Cyber insurance: We’ve got you covered… sort of.

Insurance is a must to mitigate many business risks. Fire, flood, employee liability, and so on. One of the newer risks is cybercrime. Banks and other financial institutions make tempting targets for cybercriminals, who can walk away with millions, unnoticed until it’s too late.

Cyber insurance products form a bright spot in an otherwise dull insurance market. Managers are starting to recognise the risks, and take out policies, believing the company to be covered. However, it doesn’t always work the way they expected.

As one example, a US bank lost $2.4 million to cybercrime in two incidents (May 2016 and January 2017), and its insurer paid out – but only a mere $50,000.

The hackers had used phishing techniques to plant malware in the bank’s servers, stolen user names and passwords, and then stolen (on two separate occasions) over $2 million through fraudulent ATM transactions.

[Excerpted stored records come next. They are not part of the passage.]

(** [indices_valid] says exactly that both lookups of the decoder succeed. *)
Lemma indices_valid_lookups (frame : list byte) :
  indices_valid frame = true ->
  exists row r,
    getitem MODE_RANGE_LIST (mode_idx frame) = Some row /\
    getitem (snd row) (range_idx frame) = Some r.
Proof.
  unfold indices_valid. intros H.
  apply andb_prop in H. destruct H as [_ H].
  pose proof (mode_idx_range frame) as Hm.
  pose proof (range_idx_range frame) as Hr.
  destruct (nth_error MODE_RANGE_LIST (Z.to_nat (mode_idx frame))) as [row|] eqn:E;
    [|discriminate].
  apply Z.ltb_lt in H.
  destruct (getitem_inside (snd row) (range_idx frame)) as [r Er]; [lia|].
  exists row, r. split; [|exact Er].
  rewrite getitem_nonneg by lia. exact E.
Qed.

Lemma indices_invalid_lookups (frame : list byte) :
  indices_valid frame = false ->
  getitem MODE_RANGE_LIST (mode_idx frame) = None \/
  exists row,
    getitem MODE_RANGE_LIST (mode_idx frame) = Some row /\
    getitem (snd row) (range_idx frame) = None.
Proof.
  unfold indices_valid. intros H.
  pose proof (mode_idx_range frame) as Hm.
  rewrite (getitem_nonneg MODE_RANGE_LIST) by lia.
  destruct (nth_error MODE_RANGE_LIST (Z.to_nat (mode_idx frame))) as [row|] eqn:E.
  - right. exists row. split; [reflexivity|].
    apply andb_false_iff in H. destruct H as [H|H].
    + apply Z.leb_gt in H.
      assert (Hn : nth_error MODE_RANGE_LIST (Z.to_nat (mode_idx frame)) = None).
      { apply nth_error_None. rewrite table_length. lia. }
      congruence.
    + apply Z.ltb_ge in H. apply getitem_outside. exact H.
  - now left.
Qed.

Lemma parse_bad_checksum (frame : list byte) (self : Instrument) :
  List.length frame = 19%nat ->
  checksum_ok frame = false ->
  parse_121GW_data frame self = Ok tt self.
Proof.
  intros Hlen Hc. rewrite parse_is_decode by assumption.
  unfold decode. now rewrite Hc.
Qed.

Lemma parse_accepts (frame : list byte) (self : Instrument) :
  List.length frame = 19%nat ->
  checksum_ok frame = true ->
  indices_valid frame = true ->
  exists row r,
    getitem MODE_RANGE_LIST (mode_idx frame) = Some row /\
    getitem (snd row) (range_idx frame) = Some r /\
    parse_121GW_data frame self = Ok tt (commit row r frame self).
Proof.
  intros Hlen Hc Hv. rewrite parse_is_decode by assumption.
  destruct (indices_valid_lookups frame Hv) as (row & r & Em & Er).
  exists row, r. repeat split; try assumption.
  unfold decode. now rewrite Hc, Em, Er.
Qed.

Lemma parse_raises (frame : list byte) (self : Instrument) :
  List.length frame = 19%nat ->
  checksum_ok frame = true ->
  indices_valid frame = false ->
  exists self',
    parse_121GW_data frame self = Err IndexError self' /\
    is_new_value self' = is_new_value self /\
    main_range self' = main_range self /\
    main_value_float self' = main_value_float self /\
    buffer self' = buffer self /\
    is_waiting_for_start self' = is_waiting_for_start self.
Proof.
  intros Hlen Hc Hv. rewrite parse_is_decode by assumption.
  unfold decode. rewrite Hc. cbn [negb].
  destruct (indices_invalid_lookups frame Hv) as [Em|(row & Em & Er)].
  - rewrite Em. exists self. repeat split.
  - rewrite Em, Er. eexists. split; [reflexivity|]. repeat split.
Qed.

Lemma indices_valid_false_iff (frame : list byte) :
  indices_valid frame = false <->
  (24 < mode_idx frame \/
   exists row,
     nth_error MODE_RANGE_LIST (Z.to_nat (mode_idx frame)) = Some row /\
     Z.of_nat (List.length (snd row)) <= range_idx frame).
Proof.
  unfold indices_valid.
  pose proof (mode_idx_range frame) as Hm.
  split.
  - intros H. apply andb_false_iff in H. destruct H as [H|H].
    + left. apply Z.leb_gt in H. lia.
    + destruct (nth_error MODE_RANGE_LIST (Z.to_nat (mode_idx frame))) as [row|] eqn:E.
      * right. exists row. split; [reflexivity|]. apply Z.ltb_ge in H. exact H.
      * left. apply nth_error_None in E. rewrite table_length in E. lia.
  - intros [H|(row & E & H)].
    + apply andb_false_iff. left. apply Z.leb_gt. lia.
    + rewrite E. apply andb_false_iff. right. apply Z.ltb_ge. exact H.
Qed.

(** ** Checksum gate *)

(** C1 (as amended): on a 19-byte frame whose last byte differs from the
    XOR of bytes 0-17 the decoder returns normally and leaves the whole
    object as it was; starting with the new-value flag clear, it returns
    with the flag set if and only if the checksum matches and both table
    indices are valid; and then the object is the committed one. *)
Theorem C1_checksum_gate (frame : list byte) (self : Instrument) :
  List.length frame = 19%nat ->
  (checksum_ok frame = false -> parse_121GW_data frame self = Ok tt self) /\
  (is_new_value self = false ->
   ((exists self', parse_121GW_data frame self = Ok tt self' /\ is_new_value self' = true)
    <-> checksum_ok frame = true /\ indices_valid frame = true)) /\
  (checksum_ok frame = true -> indices_valid frame = true ->
   exists row r,
     getitem MODE_RANGE_LIST (mode_idx frame) = Some row /\
     getitem (snd row) (range_idx frame) = Some r /\
     parse_121GW_data frame self = Ok tt (commit row r frame self)).
Proof.
  intros Hlen. split; [|split].
  - now apply parse_bad_checksum.
  - intros Hflag. split.
    + intros (self' & Hp & Hset).
      destruct (checksum_ok frame) eqn:Hc.
      * destruct (indices_valid frame) eqn:Hv; [now split|].
        destruct (parse_raises frame self Hlen Hc Hv) as (s & Hs & _).
        congruence.
      * rewrite (parse_bad_checksum frame self Hlen Hc) in Hp.
        injection Hp as <-. congruence.
    + intros [Hc Hv].
      destruct (parse_accepts frame self Hlen Hc Hv) as (row & r & _ & _ & Hp).
      exists (commit row r frame self). now split.
  - now apply parse_accepts.
Qed.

The insurance company classified both incidents as a single event, and covered by
the debit card rider (maximum claim $50k, with excess of $25,000), rather than the cybercrime loss liability of $8 million with a $125,000 excess, since the cybercrime rider specifically excluded any card or ATM related losses.

It is not only the direct losses which cost money. For example, Houston City Council in Texas has recently taken out a cybercrime policy, taking other consequential costs into consideration. This policy will cover not only the costs of recovering lost data, but also the cost of a crisis response, including
investigations, and the cost of legal claims which may arise as the result of such cyberattacks with a total maximum pay out of $30 million. Such a comprehensive policy should make it easier for the organisation to survive a cyberattack.

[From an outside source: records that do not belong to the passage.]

(** The statements of [get] after [self.s3], were they reached with a
    connector: a key whose local file exists is not downloaded, a message is
    printed and nothing else changes, so the file keeps its contents; running
    them twice for one of the session's paths leaves the temporary tree as
    one run leaves it (the bucket and the failures of the collaborators
    being the same in both runs). *)
Lemma get_body_twice_is_once (W : world) (C : config) (path : string)
    (s : state) :
  is_Some (gdata s !! path) ->
  (forall key,
     fs_exists (Path_parent (local_path C key)) (fs s) = true ->
     fs_exists (local_path C key) (fs s) = true ->
     get_one W C path key s
     = (Ok tt,
        with_log (log s ++ [(STDOUT, "File " +:+ Path_str (local_path C key)
                                     +:+ " already exists. Not downloading.")])
          s)) /\
  fs (get_body W C path (get_body W C path s).2).2 = fs (get_body W C path s).2.
Proof.
  intros Hg. split.
  - intros key Hpar Hnp. unfold get_one. fold (local_path C key). unfold bind.
    destruct (make_parent_cases W (local_path C key) s)
      as [[_ Hmp]|[(Hpar' & _)|(Hpar' & _)]]; [|congruence..].
    rewrite Hmp.
    destruct (fetch_cases W path key (local_path C key) s Hg)
      as [[_ Hf]|[Hnp' _]]; [|congruence].
    by rewrite Hf.
  - destruct (bucket_exists s) eqn:Hbe.
    2:{ unfold get_body. run. rewrite Hbe. simpl. by rewrite Hbe. }
    set (s0 := with_io (io s ++ [S3List path]) s).
    destruct (get_loop_first W C path (listed path (bucket s)) s0 Hg)
      as (r & s1 & H1 & _ & Hb1 & Hg1 & Hr).
    pose proof (get_loop_bucket_exists W C path (listed path (bucket s)) s0) as Hbe1.
    rewrite H1 in Hbe1. simpl in Hbe1.
    assert (Hrun : (get_body W C path s).2 = s1).
    { unfold get_body, files_in_bucket. run. rewrite Hbe. simpl.
      fold (listed path (bucket s)). fold s0. rewrite H1.
      by destruct r as [[]|e]. }
    rewrite Hrun.
    unfold get_body, files_in_bucket. run. rewrite Hbe1, Hbe. simpl.
    fold (listed path (bucket s1)). rewrite Hb1.
    change (bucket s0) with (bucket s).
    set (s2 := with_io (io s1 ++ [S3List path]) s1).
    destruct (get_loop_again W C path (listed path (bucket s)) s2 Hg1)
      as [Hok Hab].
    destruct r as [[]|e].
    + destruct (Hok Hr) as (s3 & H3 & Hfs). by rewrite H3.
    + destruct Hr as (pre & k & post & Hks & Hpre & Hk).
      destruct (Hab pre k post Hks Hpre Hk) as (e' & s3 & H3 & Hfs).
      by rewrite H3.
Qed.

(** The statements after [self.s3] on [download_state]: the existing file
    would keep its contents, the other object would be downloaded. *)
Example get_body_keeps_existing_file :
  (get_body quiet_world get_config "dir/" download_state).1 = Ok (true, "dir/") /\
  fs (get_body quiet_world get_config "dir/" download_state).2
  = [(["/"; "tmp"], Dir);
     (["/"; "tmp"; "dir"], Dir);
     (["/"; "tmp"; "dir"; "a.txt.zst.ccp"], File "old a");
     (["/"; "tmp"; "dir"; "b.txt.zst.ccp"], File "new b")] /\
  (STDOUT, "File /tmp/dir/a.txt.zst.ccp already exists. Not downloading.")
  ∈ log (get_body quiet_world get_config "dir/" download_state).2.
Proof.
  split; [vm_compute; reflexivity|]. split; [vm_compute; reflexivity|].
  vm_compute. apply list_elem_of_In. simpl. auto.
Qed.

(** [get] never comes to these statements: whatever the session and the path
    are, it raises at [self.s3] and nothing has been listed, printed or
    downloaded. *)
Lemma get_reads_self_s3 (W : world) (C : config) (path : string) (s : state) :
  get W C path s
  = (Raise (AttributeError "'DataDeliverer' object has no attribute 's3'"), s).
Proof. unfold get, self_s3. run. reflexivity. Qed.

(** C9 (the code at the failing input): a session that downloads what is
    below [dir/], with the local file of one of the two objects already in
    the temporary directory.  [get] does not skip that file with a message:
    it raises [AttributeError] at its first statement, because [self.s3] is
    assigned nowhere; nothing is printed and the log and the trace are
    empty. *)
Theorem get_raises_AttributeError :
  fs_exists (local_path get_config "dir/a.txt.zst.ccp") (fs download_state)
  = true /\
  get quiet_world get_config "dir/" download_state
  = (Raise (AttributeError "'DataDeliverer' object has no attribute 's3'"),
     download_state) /\
  log download_state = [] /\ io download_state = [].
Proof.
  split; [vm_compute; reflexivity|].
  split; [|split; reflexivity].
  unfold get, self_s3. run. reflexivity.
Qed.

(** * Further properties of the session's methods *)

(** ** [update_delivery] beyond the cascade *)

(** X1: the failure of a file that was given on its own (not as part of a
    directory) cancels that record only, whatever [break_on_fail] is: the
    record gets ['proceed': False] and the error text as it is, the file is
    recorded in [self.failed] with that text, and no other record changes. *)
Theorem single_file_failure (C : config) (s : state) (file : Path)
    (u : updinfo) (err : string) (info : file_info) :
  u_proceed u = Some false ->
  u_error u = Some err ->
  data_lookup file (data s) = Some info ->
  in_directory info = false ->
  exists s',
    update_delivery C file u s = (Ok tt, s') /\
    data_lookup file (data s') = Some (cancelled err info) /\
    failed s' = <[Some file := error_entry err]> (failed s) /\
    (forall (k : nat) (p : Path) (i : file_info),
       data s !! k = Some (p, i) -> p <> file -> data s' !! k = Some (p, i)) /\
    bucket s' = bucket s /\ project_db s' = project_db s /\ log s' = log s.
Proof.
  intros Hp He Hl Hd. unfold update_delivery, data_getitem. run.
  rewrite Hp. simpl. rewrite Hl. simpl. rewrite Hd, He. simpl.
  eexists. split; [reflexivity|]. simpl.
  rewrite data_alter_lookup, Hl. repeat split; try done.
  intros k p i Hk Hne. by apply data_alter_other.
Qed.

When insurance is not enough

Of course, the best plan is not to rely solely on the insurance, but to formulate a Cyber Incident Response Plan (CIRP) which will (a) make it more difficult for the cybercriminals to attack successfully, and (b) if a malicious threat actor does slip through your defences, your organisation can respond effectively
and promptly with minimum impact.

Partnering with specialists such as First Response not only allows you to create your CIRP and to define recovery procedures and set roles and responsibilities, but also to maintain full compliance with GDPR – and in the event that a breach does occur, your personal Incident Response specialist will be available to advise and help, by determining how the breach occurred, what, if any data has been stolen and what needs to be done to repair and prevent any kind of reoccurrence.

And who knows, it may even reduce your insurance premiums.